If you're new to rowing, you might have wondered about its impact on your back.
Is it safe?
With the rowing movement involving a lot of trunk and back engagement, it's natural to have concerns. In this article, we'll explore the factors involved, discuss how to keep your back safe, and whether rowing is a cause for concern.
While it may appear that the spine bears the majority of the load during rowing, there's actually a significant distribution of force across the arms, shoulders, and the entire junction. The horizontal force applied during the rowing stroke shares the load across different muscle groups. The legs initiate the force production, which travels up the legs, through the hips, back, shoulders, and arms. The trunk acts as the transmission unit, translating the force from the legs to the handle. It's important to maintain a relatively neutral position of the spine to avoid excessive stress on the discs.

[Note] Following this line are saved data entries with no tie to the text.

(* ===== verification/EventSource.v ===== *)
(** The data of state resolution (StateKey.hpp, StateEventReference.hpp,
    StateGroup.hpp, StateResolutionLimits.hpp, StateResolutionRequest.hpp,
    StateResolutionResult.hpp and limits.hpp of include/merovingian/events, with
    the small helpers of state_resolution.cpp), its event source and the walks
    over auth chains: AuthChainEventSource, power_levels_auth_ancestor,
    walk_auth_chain, full_auth_chain_of_group and compute_auth_difference.

    [std::unordered_map] keyed by StateKey or event ID is a [gmap]; the order in
    which such a container is iterated is a parameter ([IterationOrder]), since
    the C++ standard leaves it unspecified.  The source is threaded through
    explicitly: it caches what it fetched, counts the calls it makes to the
    caller's lookup against a budget, and remembers whether a required event was
    missing. *)
From S2P Require Import Prelude CppStd JsonValue JsonSerializer RoomVersion Signing EventAuth.
Open Scope Z_scope.

Record StateKey : Type := mkStateKey { sk_event_type : string; sk_state_key : string }.

#[export] Instance StateKey_eq_dec : EqDecision StateKey.
Proof. solve_decision. Defined.

#[export] Program Instance StateKey_countable : Countable StateKey :=
  inj_countable' (fun k => (sk_event_type k, sk_state_key k)) (fun p => mkStateKey p.1 p.2) _.
Next Obligation. by intros []. Qed.

Record StateEventReference : Type := {
  ref_key : StateKey;
  ref_event_id : string;
  ref_sender : string;
  ref_origin_server_ts : Z;
  ref_depth : Z;
  ref_event_json : Value;
  ref_rejected : bool
}.

Record StateGroup : Type := { group_id : string; state : list StateEventReference }.

Record StateResolutionLimits : Type := {
  max_state_groups : nat;
  max_events_per_state_group : nat;
  max_conflicted_state_keys : nat;
  max_mainline_auth_chain_depth : nat;
  max_auth_chain_walk_events : nat;
  max_total_state_events : nat
}.

(** The configured defaults of limits.hpp. *)
Definition default_limits : StateResolutionLimits := {|
  max_state_groups := Z.to_nat 1000; max_events_per_state_group := Z.to_nat 65536;
  max_conflicted_state_keys := Z.to_nat 65536; max_mainline_auth_chain_depth := Z.to_nat 10000;
  max_auth_chain_walk_events := Z.to_nat 131072; max_total_state_events := Z.to_nat 131072 |}.

Definition max_auth_events_per_event : nat := 10.

(** An empty [std::function] is [None]. *)
Abbreviation EventLookupFn := (option (string -> option StateEventReference)).

Record StateResolutionRequest : Type := {
  room_version : string;
  state_groups : list StateGroup;
  event_lookup : EventLookupFn;
  req_room_id : string;
  limits : StateResolutionLimits
}.

Inductive StateResolutionResult : Type :=
| Resolved (resolved_state : list StateEventReference)
| Failed (why : string).

Abbreviation StateMap := (gmap StateKey StateEventReference).
Abbreviation EventJsonIndex := (gmap string Value).
Abbreviation RefMap := (gmap string StateEventReference).

(** What the standard promises of iterating an unordered container: every
    element once, in some order. *)
Class IterationOrder : Type := {
  iter_state_map : StateMap -> list (StateKey * StateEventReference);
  iter_map : forall {V : Type}, gmap string V -> list (string * V);
  iter_set : gset string -> list string;
  iter_state_map_perm m : iter_state_map m ≡ₚ map_to_list m;
  iter_map_perm {V : Type} (m : gmap string V) : iter_map m ≡ₚ map_to_list m;
  iter_set_perm s : iter_set s ≡ₚ elements s
}.

(** One such order, for running the model. *)
Program Definition map_order : IterationOrder := {|
  iter_state_map := map_to_list; iter_map := fun V => map_to_list; iter_set := elements |}.
Solve All Obligations with done.

(** * Helpers *)

Definition auth_entry_event_id (entry : Value) : option string :=
  match entry with
  | VString id => Some id
  | VArray (VString id :: _) => Some id
  | _ => None
  end.

Definition state_key_matches (left right : StateKey) : bool :=
  (sk_event_type left =s sk_event_type right) && (sk_state_key left =s sk_state_key right).

Definition state_group_event (group : StateGroup) (key : StateKey) : option StateEventReference :=
  List.find (fun event => state_key_matches (ref_key event) key) (state group).

Definition state_group_contains (group : StateGroup) (key : StateKey) : bool :=
  match state_group_event group key with Some _ => true | None => false end.

Definition build_event_json_index (groups : list StateGroup) : EventJsonIndex :=
  foldl (fun index group =>
    foldl (fun index event =>
      if negb (empty (ref_event_id event)) && value_has_content (ref_event_json event)
      then match index !! ref_event_id event with
           | Some _ => index
           | None => <[ref_event_id event := ref_event_json event]> index
           end
      else index) index (state group)) ∅ groups.

Lemma state_key_matches_eq a b : state_key_matches a b = true <-> a = b.
Proof.
  unfold state_key_matches. rewrite andb_true_iff, !string_eqb_true. destruct a, b; simpl.
  split; [by intros [-> ->]|by intros [=]].
Qed.

Lemma state_group_event_In group key event :
  state_group_event group key = Some event -> event ∈ state group /\ ref_key event = key.
Proof.
  unfold state_group_event. intros [Hin Hm]%find_some.
  rewrite state_key_matches_eq in Hm. by rewrite <- list_elem_of_In in Hin.
Qed.

Open Scope nat_scope.

(** * AuthChainEventSource *)

Record Source : Type := mkSource {
  src_known : EventJsonIndex;
  src_lookup : EventLookupFn;
  src_budget : nat;
  src_used : nat;
  src_missing : bool;
  (** [fetched_] and [fetched_index_]: [Some None] is a remembered miss. *)
  src_fetched : gmap string (option StateEventReference);
  src_rejected : gset string
}.

Definition new_source (known : EventJsonIndex) (lookup : EventLookupFn) (budget : nat)
    (rejected : gset string) : Source := mkSource known lookup budget 0 false ∅ rejected.

(** The source after the index records what an ID resolved to. *)
Definition src_note (src : Source) (id : string) (r : option StateEventReference) (used : nat)
    (rejected : gset string) : Source :=
  mkSource (src_known src) (src_lookup src) (src_budget src) used (src_missing src)
    (<[id := r]> (src_fetched src)) rejected.

Definition src_set_missing (src : Source) : Source :=
  mkSource (src_known src) (src_lookup src) (src_budget src) (src_used src) true
    (src_fetched src) (src_rejected src).

Definition fetch (id : string) (src : Source) : option Value * Source :=
  match src_known src !! id with
  | Some json => (Some json, src)
  | None =>
      match src_fetched src !! id with
      | Some None => (None, src)
      | Some (Some r) => (Some (ref_event_json r), src)
      | None =>
          match src_lookup src with
          | None => (None, src_note src id None (src_used src) (src_rejected src))
          | Some lookup =>
              if src_budget src <=? src_used src
              then (None, src_note src id None (src_used src) (src_rejected src))
              else
                let used := S (src_used src) in
                match lookup id with
                | None => (None, src_note src id None used (src_rejected src))
                | Some r =>
                    let rejected := if ref_rejected r then {[id]} ∪ src_rejected src else src_rejected src in
                    (Some (ref_event_json r), src_note src id (Some r) used rejected)
                end
          end
      end
  end.

Definition find_required (id : string) (src : Source) : option Value * Source :=
  match fetch id src with
  | (None, src') => (None, src_set_missing src')
  | found => found
  end.

Definition find_optional (id : string) (src : Source) : option Value * Source := fetch id src.

Definition is_rejected (id : string) (src : Source) : bool := bool_decide (id ∈ src_rejected src).

(** * Power-level ancestors *)

(** The loop over [auth_events]; the accumulator is [result.event_id].  [None]
    is an invalid result. *)
Fixpoint power_levels_entries (entries : Array) (found : option string) (src : Source)
    : option (option string) * Source :=
  match entries with
  | [] => (Some found, src)
  | entry :: rest =>
      match auth_entry_event_id entry with
      | None => (None, src)
      | Some id =>
          if empty id then (None, src)
          else
            let '(json, src) := find_required id src in
            match json ≫= value_is_object with
            | None => (None, src)
            | Some object =>
                match string_member object "type", string_member object "state_key" with
                | Some type, Some state_key =>
                    if type =s "m.room.power_levels" then
                      match found with
                      | Some _ => (None, src)
                      | None => if empty state_key then power_levels_entries rest (Some id) src
                                else (None, src)
                      end
                    else power_levels_entries rest found src
                | _, _ => (None, src)
                end
            end
      end
  end.

Definition power_levels_auth_ancestor (event_json : Object) (src : Source)
    : option (option string) * Source :=
  match array_member event_json "auth_events" with
  | None => (None, src)
  | Some auth =>
      if max_auth_events_per_event <? length auth then (None, src)
      else power_levels_entries auth None src
  end.

(** * The auth chain of an event *)

(** The IDs of the entries that name an event, and of the ancestors to visit. *)
Definition auth_event_ids (event : Value) : list string :=
  match value_is_object event with
  | None => []
  | Some obj => match array_member obj "auth_events" with
                | None => []
                | Some auth => omap auth_entry_event_id auth
                end
  end.

(** [frontier.back()] is the head of the list: pop until an unvisited ID. *)
Fixpoint pop_unvisited (chain : gset string) (frontier : list string) : option (string * list string) :=
  match frontier with
  | [] => None
  | id :: rest => if bool_decide (id ∈ chain) then pop_unvisited chain rest else Some (id, rest)
  end.

(** [frontier.push_back] of each ID that is not in the chain yet. *)
Definition push_ancestors (chain : gset string) (ids frontier : list string) : list string :=
  rev (filter (fun id => id ∉ chain) ids) ++ frontier.

Fixpoint walk_loop (fuel cap : nat) (frontier : list string) (chain : gset string) (src : Source)
    : option (gset string) * Source :=
  match pop_unvisited chain frontier with
  | None => (Some chain, src)
  | Some (id, rest) =>
      let chain := {[id]} ∪ chain in
      if cap <? size chain then (None, src)
      else
        let '(json, src) := find_required id src in
        match json with
        | None => (None, src)
        | Some v =>
            match fuel with
            | O => (None, src)
            | S fuel' => walk_loop fuel' cap (push_ancestors chain (auth_event_ids v) rest) chain src
            end
        end
  end.

(** Every round adds an ID to the chain and a chain larger than the cap stops
    the walk, so [S cap] rounds are enough (see [walk_loop_fuel]). *)
Definition walk_auth_chain (start_json : Value) (src : Source) (cap : nat) : option (gset string) * Source :=
  walk_loop (S cap) cap (rev (auth_event_ids start_json)) ∅ src.

Fixpoint group_chain_loop (events : list StateEventReference) (result : gset string) (src : Source)
    (cap : nat) : option (gset string) * Source :=
  match events with
  | [] => (Some result, src)
  | event :: rest =>
      if negb (value_has_content (ref_event_json event)) then group_chain_loop rest result src cap
      else
        let '(chain, src) := walk_auth_chain (ref_event_json event) src cap in
        match chain with
        | None => (None, src)
        | Some chain =>
            let result := result ∪ chain in
            if cap <? size result then (None, src) else group_chain_loop rest result src cap
        end
  end.

Definition full_auth_chain_of_group (group : StateGroup) (src : Source) (cap : nat)
    : option (gset string) * Source := group_chain_loop (state group) ∅ src cap.

Fixpoint group_chains (groups : list StateGroup) (src : Source) (cap : nat)
    : option (list (gset string)) * Source :=
  match groups with
  | [] => (Some [], src)
  | group :: rest =>
      let '(chain, src) := full_auth_chain_of_group group src cap in
      match chain with
      | None => (None, src)
      | Some chain =>
          let '(chains, src) := group_chains rest src cap in
          match chains with
          | None => (None, src)
          | Some chains => (Some (chain :: chains), src)
          end
      end
  end.

Definition difference_of_chains (chains : list (gset string)) : gset string :=
  match chains with
  | [] => ∅
  | first :: rest =>
      let union_set := foldl (fun acc chain => acc ∪ chain) ∅ chains in
      let intersection := foldl (fun acc chain => filter (fun id => id ∈ chain) acc) first rest in
      union_set ∖ intersection
  end.

Definition compute_auth_difference (groups : list StateGroup) (src : Source) (cap : nat)
    : option (gset string) * Source :=
  let '(chains, src) := group_chains groups src cap in
  match chains with
  | None => (None, src)
  | Some chains => (Some (difference_of_chains chains), src)
  end.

Unlike other activities that put vertical stress on the spine, rowing allows for a more horizontal force distribution. By sitting on the seat, a portion of your weight is supported, reducing the overall vertical force. This deloading effect minimizes the stress on the discs and spine. Rowing can be seen as a gentler form of exercise in terms of spinal load compared to activities that involve standing positions.
While it's difficult to guarantee absolute safety for everyone, individuals with previous back issues can often row comfortably by prioritizing technique and proper form.
Optimal Damper Setting
Avoid setting the damper at its maximum level. Experiment with lower settings, typically between three to five, to find the right resistance that allows you to work effectively without straining your back.
Develop Postural Endurance
Practice maintaining good posture during the rowing stroke. Gradually build your postural endurance over time, starting with short durations and increasing as your muscles adapt. Focus on maintaining a neutral spinal position without rounding or excessive arching.
Incorporate Pause Drills
Integrate pause drills into your training routine. Pause at specific points during the stroke to assess your body position and make necessary adjustments. This drill encourages you to slow down, focus on technique, and maintain good posture throughout.
Build Strength for Upright Position
Strengthen the muscles responsible for supporting an upright position. Incorporate exercises that involve carrying heavy loads in a standing position, such as sandbag front rack carries or bear hugs. By resisting the weight, your back muscles will gradually strengthen, leading to better spinal support.
Engage Your Arms Properly
Focus on using your arms correctly during the rowing stroke. Ensure your shoulders are dropped and engaged, activating the lat muscles. This engagement helps distribute the load and takes stress off the spine, resulting in stronger shoulders and reduced strain on the back.
Rowing can be a safe and effective exercise for most individuals, including those with previous back issues, when proper technique and form are prioritized. By understanding the mechanics of rowing and implementing the tips mentioned above, you can minimize the risk of back injuries and maintain a healthy spine.